Copy every record exactly.
=== Dataset entries ===
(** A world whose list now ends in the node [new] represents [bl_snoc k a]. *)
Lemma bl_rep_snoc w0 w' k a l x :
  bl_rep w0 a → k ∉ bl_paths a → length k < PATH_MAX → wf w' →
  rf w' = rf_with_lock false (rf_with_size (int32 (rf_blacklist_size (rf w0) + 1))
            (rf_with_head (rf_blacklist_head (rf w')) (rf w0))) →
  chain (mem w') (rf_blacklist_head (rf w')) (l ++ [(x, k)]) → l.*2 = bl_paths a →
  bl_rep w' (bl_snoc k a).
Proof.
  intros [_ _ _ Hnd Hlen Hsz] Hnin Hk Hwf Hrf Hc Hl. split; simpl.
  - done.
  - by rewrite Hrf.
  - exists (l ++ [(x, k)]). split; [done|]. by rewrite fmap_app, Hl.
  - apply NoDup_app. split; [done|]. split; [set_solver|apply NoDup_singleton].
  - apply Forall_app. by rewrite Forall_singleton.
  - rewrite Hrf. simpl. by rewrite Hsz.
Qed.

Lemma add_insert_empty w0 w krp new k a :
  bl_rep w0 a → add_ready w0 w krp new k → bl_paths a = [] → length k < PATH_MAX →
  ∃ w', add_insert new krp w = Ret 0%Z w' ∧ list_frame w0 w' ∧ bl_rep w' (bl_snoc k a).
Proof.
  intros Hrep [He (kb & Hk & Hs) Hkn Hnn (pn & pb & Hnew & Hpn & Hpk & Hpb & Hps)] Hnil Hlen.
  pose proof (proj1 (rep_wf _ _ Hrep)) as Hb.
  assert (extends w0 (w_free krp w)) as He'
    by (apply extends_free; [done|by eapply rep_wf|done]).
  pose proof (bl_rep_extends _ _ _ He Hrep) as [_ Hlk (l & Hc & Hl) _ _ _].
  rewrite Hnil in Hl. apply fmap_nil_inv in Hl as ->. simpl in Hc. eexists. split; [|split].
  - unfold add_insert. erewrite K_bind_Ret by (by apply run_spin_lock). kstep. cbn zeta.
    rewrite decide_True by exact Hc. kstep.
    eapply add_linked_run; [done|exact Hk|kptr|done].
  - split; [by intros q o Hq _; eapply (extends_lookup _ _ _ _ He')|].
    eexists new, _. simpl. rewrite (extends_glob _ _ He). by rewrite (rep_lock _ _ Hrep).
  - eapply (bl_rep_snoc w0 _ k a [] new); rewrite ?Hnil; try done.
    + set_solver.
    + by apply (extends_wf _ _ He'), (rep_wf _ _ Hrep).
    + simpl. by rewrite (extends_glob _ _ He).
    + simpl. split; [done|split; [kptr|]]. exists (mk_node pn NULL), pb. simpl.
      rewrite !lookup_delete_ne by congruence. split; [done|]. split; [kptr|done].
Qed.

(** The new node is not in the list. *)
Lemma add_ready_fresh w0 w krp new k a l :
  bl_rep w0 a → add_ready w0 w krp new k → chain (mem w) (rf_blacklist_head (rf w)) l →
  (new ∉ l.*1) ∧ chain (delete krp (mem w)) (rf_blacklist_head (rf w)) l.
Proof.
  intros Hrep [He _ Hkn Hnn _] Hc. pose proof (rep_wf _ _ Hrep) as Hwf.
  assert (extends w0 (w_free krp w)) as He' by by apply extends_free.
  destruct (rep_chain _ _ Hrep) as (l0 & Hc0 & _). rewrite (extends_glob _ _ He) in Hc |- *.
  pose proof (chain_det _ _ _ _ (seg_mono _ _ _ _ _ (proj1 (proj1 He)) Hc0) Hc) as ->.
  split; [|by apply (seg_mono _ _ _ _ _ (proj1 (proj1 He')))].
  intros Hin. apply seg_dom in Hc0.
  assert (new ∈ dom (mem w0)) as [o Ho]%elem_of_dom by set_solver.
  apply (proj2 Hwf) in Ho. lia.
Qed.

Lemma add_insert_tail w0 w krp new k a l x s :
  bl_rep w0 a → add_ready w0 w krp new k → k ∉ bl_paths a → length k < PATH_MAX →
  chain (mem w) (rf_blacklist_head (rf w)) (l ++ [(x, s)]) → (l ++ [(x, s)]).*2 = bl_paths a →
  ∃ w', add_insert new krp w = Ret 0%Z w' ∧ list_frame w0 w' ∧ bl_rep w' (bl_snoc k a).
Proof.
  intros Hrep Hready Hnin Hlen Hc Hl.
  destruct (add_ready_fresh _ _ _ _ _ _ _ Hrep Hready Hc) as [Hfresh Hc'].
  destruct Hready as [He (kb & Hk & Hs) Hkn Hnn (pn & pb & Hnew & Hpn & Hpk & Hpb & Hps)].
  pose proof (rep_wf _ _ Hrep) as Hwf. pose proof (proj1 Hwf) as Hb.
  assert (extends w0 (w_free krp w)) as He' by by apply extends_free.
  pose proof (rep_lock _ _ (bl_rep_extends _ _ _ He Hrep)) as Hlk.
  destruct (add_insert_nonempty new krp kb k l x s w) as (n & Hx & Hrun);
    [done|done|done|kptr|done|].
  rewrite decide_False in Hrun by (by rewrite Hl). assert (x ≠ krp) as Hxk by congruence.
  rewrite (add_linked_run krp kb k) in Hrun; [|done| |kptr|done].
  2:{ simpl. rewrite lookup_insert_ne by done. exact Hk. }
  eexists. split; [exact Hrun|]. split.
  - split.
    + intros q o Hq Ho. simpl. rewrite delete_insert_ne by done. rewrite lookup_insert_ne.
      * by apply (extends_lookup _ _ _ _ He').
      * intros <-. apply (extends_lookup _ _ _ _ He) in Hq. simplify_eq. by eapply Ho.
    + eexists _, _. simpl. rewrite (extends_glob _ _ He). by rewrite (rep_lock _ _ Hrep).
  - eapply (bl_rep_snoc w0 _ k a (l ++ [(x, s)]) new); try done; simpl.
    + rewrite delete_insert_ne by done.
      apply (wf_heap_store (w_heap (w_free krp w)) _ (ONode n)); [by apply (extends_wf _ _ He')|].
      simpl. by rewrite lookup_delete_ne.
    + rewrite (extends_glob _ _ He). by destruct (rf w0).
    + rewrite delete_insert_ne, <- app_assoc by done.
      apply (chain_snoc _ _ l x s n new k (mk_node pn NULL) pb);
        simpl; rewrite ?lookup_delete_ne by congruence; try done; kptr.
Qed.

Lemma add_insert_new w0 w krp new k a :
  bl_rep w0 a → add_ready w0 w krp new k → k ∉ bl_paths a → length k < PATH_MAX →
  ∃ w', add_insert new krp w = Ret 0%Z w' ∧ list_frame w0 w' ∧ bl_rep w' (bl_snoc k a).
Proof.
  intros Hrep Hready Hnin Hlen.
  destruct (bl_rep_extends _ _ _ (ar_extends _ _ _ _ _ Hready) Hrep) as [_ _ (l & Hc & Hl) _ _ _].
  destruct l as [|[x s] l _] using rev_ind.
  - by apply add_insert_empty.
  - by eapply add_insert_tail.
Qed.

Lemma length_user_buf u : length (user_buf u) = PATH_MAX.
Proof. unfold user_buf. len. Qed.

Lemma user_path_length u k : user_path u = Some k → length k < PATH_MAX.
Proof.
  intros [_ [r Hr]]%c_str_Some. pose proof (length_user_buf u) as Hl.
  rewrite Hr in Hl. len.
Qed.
===
**Response box**
(** A world whose list now ends in the node [new] represents [bl_snoc k a]. *)
Lemma bl_rep_snoc w0 w' k a l x :
  bl_rep w0 a → k ∉ bl_paths a → length k < PATH_MAX → wf w' →
  rf w' = rf_with_lock false (rf_with_size (int32 (rf_blacklist_size (rf w0) + 1))
            (rf_with_head (rf_blacklist_head (rf w')) (rf w0))) →
  chain (mem w') (rf_blacklist_head (rf w')) (l ++ [(x, k)]) → l.*2 = bl_paths a →
  bl_rep w' (bl_snoc k a).
Proof.
  intros [_ _ _ Hnd Hlen Hsz] Hnin Hk Hwf Hrf Hc Hl. split; simpl.
  - done.
  - by rewrite Hrf.
  - exists (l ++ [(x, k)]). split; [done|]. by rewrite fmap_app, Hl.
  - apply NoDup_app. split; [done|]. split; [set_solver|apply NoDup_singleton].
  - apply Forall_app. by rewrite Forall_singleton.
  - rewrite Hrf. simpl. by rewrite Hsz.
Qed.

Lemma add_insert_empty w0 w krp new k a :
  bl_rep w0 a → add_ready w0 w krp new k → bl_paths a = [] → length k < PATH_MAX →
  ∃ w', add_insert new krp w = Ret 0%Z w' ∧ list_frame w0 w' ∧ bl_rep w' (bl_snoc k a).
Proof.
  intros Hrep [He (kb & Hk & Hs) Hkn Hnn (pn & pb & Hnew & Hpn & Hpk & Hpb & Hps)] Hnil Hlen.
  pose proof (proj1 (rep_wf _ _ Hrep)) as Hb.
  assert (extends w0 (w_free krp w)) as He'
    by (apply extends_free; [done|by eapply rep_wf|done]).
  pose proof (bl_rep_extends _ _ _ He Hrep) as [_ Hlk (l & Hc & Hl) _ _ _].
  rewrite Hnil in Hl. apply fmap_nil_inv in Hl as ->. simpl in Hc. eexists. split; [|split].
  - unfold add_insert. erewrite K_bind_Ret by (by apply run_spin_lock). kstep. cbn zeta.
    rewrite decide_True by exact Hc. kstep.
    eapply add_linked_run; [done|exact Hk|kptr|done].
  - split; [by intros q o Hq _; eapply (extends_lookup _ _ _ _ He')|].
    eexists new, _. simpl. rewrite (extends_glob _ _ He). by rewrite (rep_lock _ _ Hrep).
  - eapply (bl_rep_snoc w0 _ k a [] new); rewrite ?Hnil; try done.
    + set_solver.
    + by apply (extends_wf _ _ He'), (rep_wf _ _ Hrep).
    + simpl. by rewrite (extends_glob _ _ He).
    + simpl. split; [done|split; [kptr|]]. exists (mk_node pn NULL), pb. simpl.
      rewrite !lookup_delete_ne by congruence. split; [done|]. split; [kptr|done].
Qed.

(** The new node is not in the list. *)
Lemma add_ready_fresh w0 w krp new k a l :
  bl_rep w0 a → add_ready w0 w krp new k → chain (mem w) (rf_blacklist_head (rf w)) l →
  (new ∉ l.*1) ∧ chain (delete krp (mem w)) (rf_blacklist_head (rf w)) l.
Proof.
  intros Hrep [He _ Hkn Hnn _] Hc. pose proof (rep_wf _ _ Hrep) as Hwf.
  assert (extends w0 (w_free krp w)) as He' by by apply extends_free.
  destruct (rep_chain _ _ Hrep) as (l0 & Hc0 & _). rewrite (extends_glob _ _ He) in Hc |- *.
  pose proof (chain_det _ _ _ _ (seg_mono _ _ _ _ _ (proj1 (proj1 He)) Hc0) Hc) as ->.
  split; [|by apply (seg_mono _ _ _ _ _ (proj1 (proj1 He')))].
  intros Hin. apply seg_dom in Hc0.
  assert (new ∈ dom (mem w0)) as [o Ho]%elem_of_dom by set_solver.
  apply (proj2 Hwf) in Ho. lia.
Qed.

Lemma add_insert_tail w0 w krp new k a l x s :
  bl_rep w0 a → add_ready w0 w krp new k → k ∉ bl_paths a → length k < PATH_MAX →
  chain (mem w) (rf_blacklist_head (rf w)) (l ++ [(x, s)]) → (l ++ [(x, s)]).*2 = bl_paths a →
  ∃ w', add_insert new krp w = Ret 0%Z w' ∧ list_frame w0 w' ∧ bl_rep w' (bl_snoc k a).
Proof.
  intros Hrep Hready Hnin Hlen Hc Hl.
  destruct (add_ready_fresh _ _ _ _ _ _ _ Hrep Hready Hc) as [Hfresh Hc'].
  destruct Hready as [He (kb & Hk & Hs) Hkn Hnn (pn & pb & Hnew & Hpn & Hpk & Hpb & Hps)].
  pose proof (rep_wf _ _ Hrep) as Hwf. pose proof (proj1 Hwf) as Hb.
  assert (extends w0 (w_free krp w)) as He' by by apply extends_free.
  pose proof (rep_lock _ _ (bl_rep_extends _ _ _ He Hrep)) as Hlk.
  destruct (add_insert_nonempty new krp kb k l x s w) as (n & Hx & Hrun);
    [done|done|done|kptr|done|].
  rewrite decide_False in Hrun by (by rewrite Hl). assert (x ≠ krp) as Hxk by congruence.
  rewrite (add_linked_run krp kb k) in Hrun; [|done| |kptr|done].
  2:{ simpl. rewrite lookup_insert_ne by done. exact Hk. }
  eexists. split; [exact Hrun|]. split.
  - split.
    + intros q o Hq Ho. simpl. rewrite delete_insert_ne by done. rewrite lookup_insert_ne.
      * by apply (extends_lookup _ _ _ _ He').
      * intros <-. apply (extends_lookup _ _ _ _ He) in Hq. simplify_eq. by eapply Ho.
    + eexists _, _. simpl. rewrite (extends_glob _ _ He). by rewrite (rep_lock _ _ Hrep).
  - eapply (bl_rep_snoc w0 _ k a (l ++ [(x, s)]) new); try done; simpl.
    + rewrite delete_insert_ne by done.
      apply (wf_heap_store (w_heap (w_free krp w)) _ (ONode n)); [by apply (extends_wf _ _ He')|].
      simpl. by rewrite lookup_delete_ne.
    + rewrite (extends_glob _ _ He). by destruct (rf w0).
    + rewrite delete_insert_ne, <- app_assoc by done.
      apply (chain_snoc _ _ l x s n new k (mk_node pn NULL) pb);
        simpl; rewrite ?lookup_delete_ne by congruence; try done; kptr.
Qed.

Lemma add_insert_new w0 w krp new k a :
  bl_rep w0 a → add_ready w0 w krp new k → k ∉ bl_paths a → length k < PATH_MAX →
  ∃ w', add_insert new krp w = Ret 0%Z w' ∧ list_frame w0 w' ∧ bl_rep w' (bl_snoc k a).
Proof.
  intros Hrep Hready Hnin Hlen.
  destruct (bl_rep_extends _ _ _ (ar_extends _ _ _ _ _ Hready) Hrep) as [_ _ (l & Hc & Hl) _ _ _].
  destruct l as [|[x s] l _] using rev_ind.
  - by apply add_insert_empty.
  - by eapply add_insert_tail.
Qed.

Lemma length_user_buf u : length (user_buf u) = PATH_MAX.
Proof. unfold user_buf. len. Qed.

Lemma user_path_length u k : user_path u = Some k → length k < PATH_MAX.
Proof.
  intros [_ [r Hr]]%c_str_Some. pose proof (length_user_buf u) as Hl.
  rewrite Hr in Hl. len.
Qed.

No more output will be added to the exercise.